Exercise aim: For each line below that contains the word "Fixpoint", make a copy.

Recorded information:
(** * The GEDCOM parser benchmark harness

    A shallow embedding of [scripts/parser_benchmark.py] and
    [scripts/parser_benchmark_php.py], and the properties of the
    benchmark orchestration engine proved about it.

    Python numbers are modelled exactly: an [int] is a [Z] and a [float]
    is a rational [Q] (binary64 rounding is not modelled; every concrete
    input below is dyadic and small, so that the float computation of
    the scripts is exact on it).  Strings are byte strings.  What the
    scripts obtain from outside themselves (spawned processes, the JSON
    decoder, the python-gedcom parser, the clock, file sizes) is read
    from an environment record. *)

From Stdlib Require Import ZArith QArith Qround Qabs String Ascii List Lia.
From Stdlib Require Import DecimalString.
From stdpp Require Import base option list strings gmap sets.

Set Warnings "-register-all,-clear-no-such-hyp".
Open Scope string_scope.
Open Scope Z_scope.

(** ** Python values *)

Inductive pyval :=
| PNone
| PBool (b : bool)
| PInt (z : Z)
| PFloat (q : Q)
| PStr (s : string)
| PList (l : list pyval)
| PDict (d : gmap string pyval).

(** A dict display [{k1: v1, ...}]: later keys override earlier ones. *)
Definition dict_of (kvs : list (string * pyval)) : gmap string pyval :=
  fold_left (λ m kv, <[kv.1 := kv.2]> m) kvs ∅.

(** Truth value of an object, as tested by [if] and [and]. *)
Definition truthy (v : pyval) : bool :=
  match v with
  | PNone => false
  | PBool b => b
  | PInt z => negb (Z.eqb z 0)
  | PFloat q => negb (Qeq_bool q 0)
  | PStr s => negb (String.eqb s "")
  | PList l => match l with [] => false | _ => true end
  | PDict d => negb (bool_decide (d = ∅))
  end.

(** The numeric value of an [int], [float] or [bool]. *)
Definition py_num (v : pyval) : option Q :=
  match v with
  | PInt z => Some (inject_Z z)
  | PFloat q => Some q
  | PBool b => Some (if b then 1%Q else 0%Q)
  | _ => None
  end.

Definition type_name (v : pyval) : string :=
  match v with
  | PNone => "NoneType" | PBool _ => "bool" | PInt _ => "int"
  | PFloat _ => "float" | PStr _ => "str" | PList _ => "list"
  | PDict _ => "dict"
  end.

(** ** Exceptions

    [exception] is the class [Exception]: the timeout of
    [subprocess.run], the decode error of [json.loads] (message,
    document and position), and every other subclass, kept as its class
    name and [str(e)].  [SystemExit], raised by [sys.exit], derives from
    [BaseException] only and is a separate signal. *)

Inductive exception :=
| TimeoutExpired
| JSONDecodeError (msg doc : string) (pos : nat)
| Raised (cls msg : string).

Inductive signal :=
| Exc (e : exception)
| SystemExit (code : Z).

Inductive result (A : Type) :=
| Ok (a : A)
| Raise (s : signal).
Arguments Ok {A} a.
Arguments Raise {A} s.

#[global] Instance result_ret : MRet result := λ A a, Ok a.
#[global] Instance result_bind : MBind result := λ A B f r,
  match r with Ok a => f a | Raise s => Raise s end.

Definition throw {A} (cls msg : string) : result A := Raise (Exc (Raised cls msg)).

(** ** Strings *)

Definition nl : string := String "010"%char "".

Definition string_of_nat (n : nat) : string := NilZero.string_of_uint (Nat.to_uint n).
Definition string_of_Z (z : Z) : string :=
  if z <? 0 then "-" +:+ NilZero.string_of_uint (N.to_uint (Z.abs_N z))
  else NilZero.string_of_uint (N.to_uint (Z.abs_N z)).

Fixpoint replicate_str (n : nat) (c : string) : string :=
  match n with O => "" | S n' => c +:+ replicate_str n' c end.

(** [format(s, "<n")]: left-justify in a field of width [n].  (Widths
    count bytes; the columns the scripts pad are ASCII.) *)
Definition ljust (n : nat) (s : string) : string :=
  s +:+ replicate_str (n - String.length s)%nat " ".

Definition rjust0 (n : nat) (s : string) : string :=
  replicate_str (n - String.length s)%nat "0" +:+ s.

(** [s.split(sep)] for a one-character separator. *)
Fixpoint split_on (sep : ascii) (s cur : string) : list string :=
  match s with
  | "" => [cur]
  | String c s' =>
      if Ascii.eqb c sep then cur :: split_on sep s' ""
      else split_on sep s' (cur +:+ String c "")
  end.

(** ASCII white space, as [str.split()] and [int()] skip it. *)
Definition is_space (c : ascii) : bool :=
  let n := nat_of_ascii c in
  ((9 <=? n) && (n <=? 13) || (28 <=? n) && (n <=? 32))%nat.

(** [s.split()]. *)
Fixpoint split_ws (s cur : string) : list string :=
  match s with
  | "" => if String.eqb cur "" then [] else [cur]
  | String c s' =>
      if is_space c
      then (if String.eqb cur "" then split_ws s' "" else cur :: split_ws s' "")
      else split_ws s' (cur +:+ String c "")
  end.

Fixpoint lstrip (s : string) : string :=
  match s with
  | String c s' => if is_space c then lstrip s' else s
  | "" => ""
  end.

Fixpoint rstrip (s : string) : string :=
  match s with
  | String c s' =>
      match rstrip s' with
      | "" => if is_space c then "" else String c ""
      | t => String c t
      end
  | "" => ""
  end.

Definition digit_of (c : ascii) : option Z :=
  let n := nat_of_ascii c in
  if ((48 <=? n) && (n <=? 57))%nat then Some (Z.of_nat n - 48) else None.

(** Decimal digits, with single underscores between them. *)
Fixpoint digits_value (s : string) (acc : Z) (after_digit : bool) : option Z :=
  match s with
  | "" => if after_digit then Some acc else None
  | String c s' =>
      if Ascii.eqb c "_"
      then (if after_digit then digits_value s' acc false else None)
      else match digit_of c with
           | Some d => digits_value s' (10 * acc + d) true
           | None => None
           end
  end.

(** [int(s)] on ASCII text. *)
Definition int_literal (s : string) : option Z :=
  let t := rstrip (lstrip s) in
  match t with
  | String "-" r => Z.opp <$> digits_value r 0 false
  | String "+" r => digits_value r 0 false
  | _ => digits_value t 0 false
  end.

(** [needle in hay]. *)
Definition contains (needle hay : string) : bool :=
  match String.index 0 needle hay with Some _ => true | None => false end.

(** [s.count(c, 0, pos)] and the column of [pos], as [JSONDecodeError]
    computes them. *)
Fixpoint count_newlines (pos : nat) (s : string) : nat :=
  match pos, s with
  | S p, String c s' => (if Ascii.eqb c "010" then 1 else 0)%nat + count_newlines p s'
  | _, _ => O
  end.

Fixpoint column_of (pos : nat) (s : string) (col : nat) : nat :=
  match pos, s with
  | S p, String c s' => column_of p s' (if Ascii.eqb c "010" then 1%nat else S col)
  | _, _ => col
  end.

(** [str(e)].  (The scripts never show the text of a timeout, which in
    Python also names the command and the limit.) *)
Definition exn_str (e : exception) : string :=
  match e with
  | TimeoutExpired => "Command timed out"
  | JSONDecodeError msg doc pos =>
      msg +:+ ": line " +:+ string_of_nat (S (count_newlines pos doc))
          +:+ " column " +:+ string_of_nat (column_of pos doc 1)
          +:+ " (char " +:+ string_of_nat pos +:+ ")"
  | Raised _ msg => msg
  end.

(** ** Number formatting *)

(** [round(x)]: to the nearest integer, ties to the even one. *)
Definition py_round (q : Q) : Z :=
  let f := Qfloor q in
  match Qcompare (q - inject_Z f) (1 # 2) with
  | Lt => f
  | Gt => f + 1
  | Eq => if Z.even f then f else f + 1
  end.

(** [int(x)] on a float: truncation toward zero. *)
Definition py_int_of_float (q : Q) : Z := Z.quot (Qnum q) (Zpos (Qden q)).

(** [format(x, ".df")]. *)
Definition format_f (d : nat) (q : Q) : string :=
  let scale := 10 ^ Z.of_nat d in
  let n := py_round (Qabs q * inject_Z scale) in
  (if Qlt_le_dec q 0 then "-" else "")
    +:+ string_of_Z (n / scale)
    +:+ match d with
        | O => ""
        | _ => "." +:+ rjust0 d (string_of_Z (n mod scale))
        end.

(** [f"{v:.df}"] on an object: floats, ints and bools format; [None], a
    string or a container raises. *)
Definition py_format_f (d : nat) (v : pyval) : result string :=
  match py_num v with
  | Some q => Ok (format_f d q)
  | None =>
      match v with
      | PStr _ => throw "ValueError" "Unknown format code 'f' for object of type 'str'"
      | _ => throw "TypeError"
               ("unsupported format string passed to " +:+ type_name v +:+ ".__format__")
      end
  end.

(** The number behind an operand of [<], [*] or [/] against a number. *)
Definition py_operand (op : string) (v : pyval) : result Q :=
  match py_num v with
  | Some q => Ok q
  | None => throw "TypeError" ("unsupported operand type(s) for " +:+ op +:+ ": '"
                                 +:+ type_name v +:+ "'")
  end.

(** [v == 0]. *)
Definition py_eq_zero (v : pyval) : bool :=
  match py_num v with
  | Some q => Qeq_bool q 0
  | None => false
  end.

(** ** The world: files, standard output, and what was run *)

Inductive event :=
| Invoke (cmd : list string)   (* [subprocess.run(cmd, ...)] was called *)
| Kill (cmd : list string)     (* the child was killed at its timeout *)
| ParseFile (path : string).   (* the in-process parser was called *)

Record world := World {
  fs : gset string;      (* the paths that exist *)
  out : list string;     (* what was written to standard output, in order *)
  log : list event;      (* the external calls made, in order *)
}.

(** A computation reads and changes the world and returns or raises. *)
Definition M (A : Type) : Type := world → result A * world.

#[global] Instance M_ret : MRet M := λ A a w, (Ok a, w).
#[global] Instance M_bind : MBind M := λ A B f m w,
  match m w with
  | (Ok a, w') => f a w'
  | (Raise s, w') => (Raise s, w')
  end.

Definition lift {A} (r : result A) : M A := λ w, (r, w).
Definition raise {A} (e : exception) : M A := λ w, (Raise (Exc e), w).

(** [sys.exit(code)]. *)
Definition sys_exit {A} (code : Z) : M A := λ w, (Raise (SystemExit code), w).

(** [print(s)] and [print(s, end=e)]. *)
Definition print_end (s e : string) : M unit :=
  λ w, (Ok tt, World (fs w) (out w ++ [s +:+ e]) (log w)).
Definition print (s : string) : M unit := print_end s nl.

Definition emit (e : event) : M unit :=
  λ w, (Ok tt, World (fs w) (out w) (log w ++ [e])).

(** [os.path.exists(p)], [Path.exists()]. *)
Definition path_exists (p : string) : M bool :=
  λ w, (Ok (bool_decide (p ∈ fs w)), w).

(** [open(p, 'w')] followed by a write: the file exists afterwards. *)
Definition write_file (p : string) : M unit :=
  λ w, (Ok tt, World ({[p]} ∪ fs w) (out w) (log w)).

(** [os.remove(p)]. *)
Definition os_remove (p : string) : M unit :=
  λ w, if bool_decide (p ∈ fs w)
       then (Ok tt, World (fs w ∖ {[p]}) (out w) (log w))
       else (Raise (Exc (Raised "FileNotFoundError"
                           ("[Errno 2] No such file or directory: '" +:+ p +:+ "'"))), w).

(** [if os.path.exists(p): os.remove(p)]. *)
Definition remove_if_exists (p : string) : M unit :=
  present ← path_exists p;
  if (present : bool) then os_remove p else mret tt.

(** [try: body except Exception as e: handler e]; the clauses of the
    source are the cases of [handler], in their order.  A [SystemExit]
    passes through. *)
Definition try_except {A} (body : M A) (handler : exception → M A) : M A :=
  λ w, match body w with
       | (Ok a, w') => (Ok a, w')
       | (Raise (Exc e), w') => handler e w'
       | (Raise (SystemExit c), w') => (Raise (SystemExit c), w')
       end.

Fixpoint for_each {A} (f : A → M unit) (l : list A) : M unit :=
  match l with
  | [] => mret tt
  | x :: l' => f x ;; for_each f l'
  end.

(** [for x in l: s = f(s, x)]: a loop that carries the variables [s]. *)
Fixpoint for_fold {A S} (f : S → A → M S) (s : S) (l : list A) : M S :=
  match l with
  | [] => mret s
  | x :: l' => s' ← f s x; for_fold f s' l'
  end.

(** The truth value of a list. *)
Definition nonempty {A} (l : list A) : bool :=
  match l with [] => false | _ => true end.

(** ** The environment *)

(** What a command does when spawned: [subprocess.run] raises (the
    executable is missing, the output is not text), or the child runs
    for [wall] seconds, leaves files behind and exits. *)
Inductive behaviour :=
| RunRaises (cls msg : string)
| Runs (wall : Q) (returncode : Z) (stdout stderr : string) (creates : list string).

Record CompletedProcess := Completed {
  returncode : Z;
  stdout : string;
  stderr : string;
}.

Inductive element := IndividualElement | FamilyElement | OtherElement.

Solution:
Fixpoint replicate_str (n : nat) (c : string) : string :=
Fixpoint split_on (sep : ascii) (s cur : string) : list string :=
Fixpoint split_ws (s cur : string) : list string :=
Fixpoint lstrip (s : string) : string :=
Fixpoint rstrip (s : string) : string :=
Fixpoint digits_value (s : string) (acc : Z) (after_digit : bool) : option Z :=
Fixpoint count_newlines (pos : nat) (s : string) : nat :=
Fixpoint column_of (pos : nat) (s : string) (col : nat) : nat :=
Fixpoint for_each {A} (f : A → M unit) (l : list A) : M unit :=
Fixpoint for_fold {A S} (f : S → A → M S) (s : S) (l : list A) : M S :=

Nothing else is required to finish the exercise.